La convivialité entre humains et robots est désormais une réalité. Mais derrière cette avancée technologique se cache une série de questions pratiques qui ne se dévoilent pas dans les vidéos promotionnelles.

Défis à l'assurance et à la sécurité urbaine

Lorsque Emily Kate Genatowski, historienne, a vécu un an avec un robot humanoïde dans sa maison, elle a découvert que les assurances ne prévoient pas la responsabilité d'un robot domestique.

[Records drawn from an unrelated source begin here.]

(** * UEFI-Binary-Tool: image packer containers (ASUS and MSI)

    A shallow embedding of the container scanner, the change detector and
    the rebuild engines of the two repackers, together with the BMP sniffer
    of the ASUS analyzer, and the properties of the specification that can
    be stated over them.

    Conventions of the embedding.
    - A Python [bytes]/[bytearray] value is a [list byte]; Python integers
      are [Z]; [len(x)] is [blen x].
    - Slices follow Python: indices are clamped to the buffer, negative
      indices count from the end.
    - Functions that can raise return a [result]; loops of the source that
      are [while True] are written with a fuel argument, and the fuel that
      the entry points pass is proved sufficient.
    - The file system is data: a directory is a finite map from names to
      contents, the output file is the value returned.  Console output is
      dropped. *)

From Stdlib Require Import ZArith List String Ascii Lia Bool.
From Stdlib Require Import Strings.Byte.
From stdpp Require Import base tactics option list gmap strings sorting.

Local Open Scope Z_scope.

(** ** Bytes and buffers *)

Abbreviation bytes := (list byte).

#[global] Instance byte_eq_decision : EqDecision byte := Byte.byte_eq_dec.

Definition blen {A} (l : list A) : Z := Z.of_nat (length l).

Definition Z_of_byte (b : byte) : Z := Z.of_N (Byte.to_N b).

Definition byte_of_Z (z : Z) : byte :=
  match Byte.of_N (Z.to_N (z mod 256)) with
  | Some b => b
  | None => x00
  end.

(** Python index normalisation for slices: [i] if it is in range, clamped
    to the ends otherwise, negative indices counted from the end. *)
Definition norm_index (n i : Z) : Z :=
  if i <? 0 then Z.max (i + n) 0 else Z.min i n.

(** [data[a:b]] *)
Definition py_slice {A} (data : list A) (a b : Z) : list A :=
  let a' := norm_index (blen data) a in
  let b' := norm_index (blen data) b in
  take (Z.to_nat (b' - a')) (drop (Z.to_nat a') data).

(** [data[a:]] *)
Definition py_slice_from {A} (data : list A) (a : Z) : list A :=
  drop (Z.to_nat (norm_index (blen data) a)) data.

(** [buf[a:b] = v] on a bytearray: the slice is replaced, the buffer grows
    or shrinks when [v] has another length. *)
Definition py_slice_assign {A} (buf : list A) (a b : Z) (v : list A) : list A :=
  let a' := norm_index (blen buf) a in
  let b' := Z.max a' (norm_index (blen buf) b) in
  take (Z.to_nat a') buf ++ v ++ drop (Z.to_nat b') buf.

(** Exceptions of the source that the model distinguishes. *)
Inductive exn := AttributeError | StructError | IndexError | ValueError | TypeError.

Inductive result (A : Type) :=
| Ok (a : A)
| Raise (e : exn).
Arguments Ok {A} a.
Arguments Raise {A} e.

#[global] Instance result_bind : MBind result := λ A B k r,
  match r with
  | Ok a => k a
  | Raise e => Raise e
  end.

(** The four bytes of [n], least significant first. *)
Definition le32 (n : Z) : bytes :=
  [byte_of_Z n; byte_of_Z (n / 2 ^ 8); byte_of_Z (n / 2 ^ 16); byte_of_Z (n / 2 ^ 24)].

(** [struct.pack('<I', n)]: raises [struct.error] outside [0, 2^32). *)
Definition pack_le32 (n : Z) : result bytes :=
  if (0 <=? n) && (n <? 2 ^ 32) then Ok (le32 n) else Raise StructError.

(** [struct.unpack('<I', bs)[0]]: raises unless [bs] has exactly 4 bytes. *)
Definition unpack_le32 (bs : bytes) : result Z :=
  match bs with
  | [b0; b1; b2; b3] =>
      Ok (Z_of_byte b0 + 2 ^ 8 * Z_of_byte b1 + 2 ^ 16 * Z_of_byte b2 + 2 ^ 24 * Z_of_byte b3)
  | _ => Raise StructError
  end.

(** [bytes.find(pat, start)] and [re.search] of a literal pattern from
    [start]: the least index [i >= start] at which [pat] occurs, the walk is
    over the suffix [rest] that begins at index [i]. *)
Fixpoint find_in (pat rest : bytes) (i : Z) : option Z :=
  if bool_decide (take (length pat) rest = pat) then Some i
  else match rest with
       | [] => None
       | _ :: rest' => find_in pat rest' (i + 1)
       end.

Definition bytes_find (pat data : bytes) (start : Z) : option Z :=
  let s := norm_index (blen data) start in
  if blen data <? start then None
  else find_in pat (drop (Z.to_nat s) data) s.

(** [pat] occurs in [data] at index [p]. *)
Definition occurs_at (pat data : bytes) (p : Z) : Prop :=
  0 <= p ∧ take (length pat) (drop (Z.to_nat p) data) = pat.

(** [b'\x00' * n] *)
Definition zeros (n : Z) : bytes := replicate (Z.to_nat n) x00.

(** A fold whose step can raise: the loop stops at the first exception. *)
Fixpoint fold_result {S A} (f : S → A → result S) (s : S) (l : list A) : result S :=
  match l with
  | [] => Ok s
  | x :: l' => s' ← f s x; fold_result f s' l'
  end.

(** [enumerate(l, start)] *)
Fixpoint enumerate_from {A} (start : Z) (l : list A) : list (Z * A) :=
  match l with
  | [] => []
  | x :: l' => (start, x) :: enumerate_from (start + 1) l'
  end.

(** ** Text: number formatting, [int()], and the file-name pattern

    File names are strings of 8-bit characters.  The character classes of
    the regular expressions are the ASCII ones ([\d] is [0-9]). *)

Definition digit_char (upper : bool) (d : Z) : ascii :=
  if d <? 10 then ascii_of_N (Z.to_N (48 + d))
  else ascii_of_N (Z.to_N ((if upper then 55 else 87) + d)).

Fixpoint format_digits (upper : bool) (base : Z) (fuel : nat) (n : Z) (acc : string) : string :=
  let acc' := String (digit_char upper (n mod base)) acc in
  match fuel with
  | O => acc'
  | S f => if n / base =? 0 then acc' else format_digits upper base f (n / base) acc'
  end.

(** The digits of [n >= 0] in base [base]; [log2 n + 1] digits are enough
    in every base from 2 on. *)
Definition format_nat_base (upper : bool) (base : Z) (n : Z) : string :=
  format_digits upper base (Z.to_nat (Z.log2 n)) n "".

Definition format_int (upper : bool) (base : Z) (n : Z) : string :=
  if n <? 0 then String "-" (format_nat_base upper base (- n))
  else format_nat_base upper base n.

(** [f"{n}"] *)
Definition format_d (n : Z) : string := format_int false 10 n.

(** [f"{n:X}"] *)
Definition format_X (n : Z) : string := format_int true 16 n.

Fixpoint string_repeat (c : ascii) (n : nat) : string :=
  match n with
  | O => ""
  | S n' => String c (string_repeat c n')
  end.

(** [f"{n:08x}"]: lower-case hexadecimal, padded with zeros to 8 columns
    (after the sign, if any). *)
Definition format_08x (n : Z) : string :=
  if n <? 0 then
    let d := format_nat_base false 16 (- n) in
    String "-" (string_repeat "0" (7 - String.length d) +:+ d)
  else
    let d := format_nat_base false 16 n in
    string_repeat "0" (8 - String.length d) +:+ d.

Definition is_digit (c : ascii) : bool :=
  let n := Z.of_N (N_of_ascii c) in (48 <=? n) && (n <=? 57).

Le robot, un Unitree G1 EDU-1 équipé de lidar 3D, de caméras de vision et de profondeur, de micros et d'un LLM propre, a nécessité des aménagements spécifiques au domicile, ainsi qu'une pénurie de polices d'assurance adaptées.

Les limites de la technologie ont également émergé : Tova, le nom affectueux donné au robot, a maladroitement heurté des objets précieux, brisant des tasses, des vases et des verres de vin.

Ces expériences inédites soulèvent de nombreuses questions : les robots devraient-ils payer un billet pour s'asseoir dans un avion? S'ils voyageant en métro? Qui est responsable si un robot endommage des produits en magasin en répondant à un salut?

Les robots ne sont pas encore des citoyens, mais leur présence a commencé à poser des défis à l'assurance et à la ville en tant qu'espace de cohabitation entre les espèces.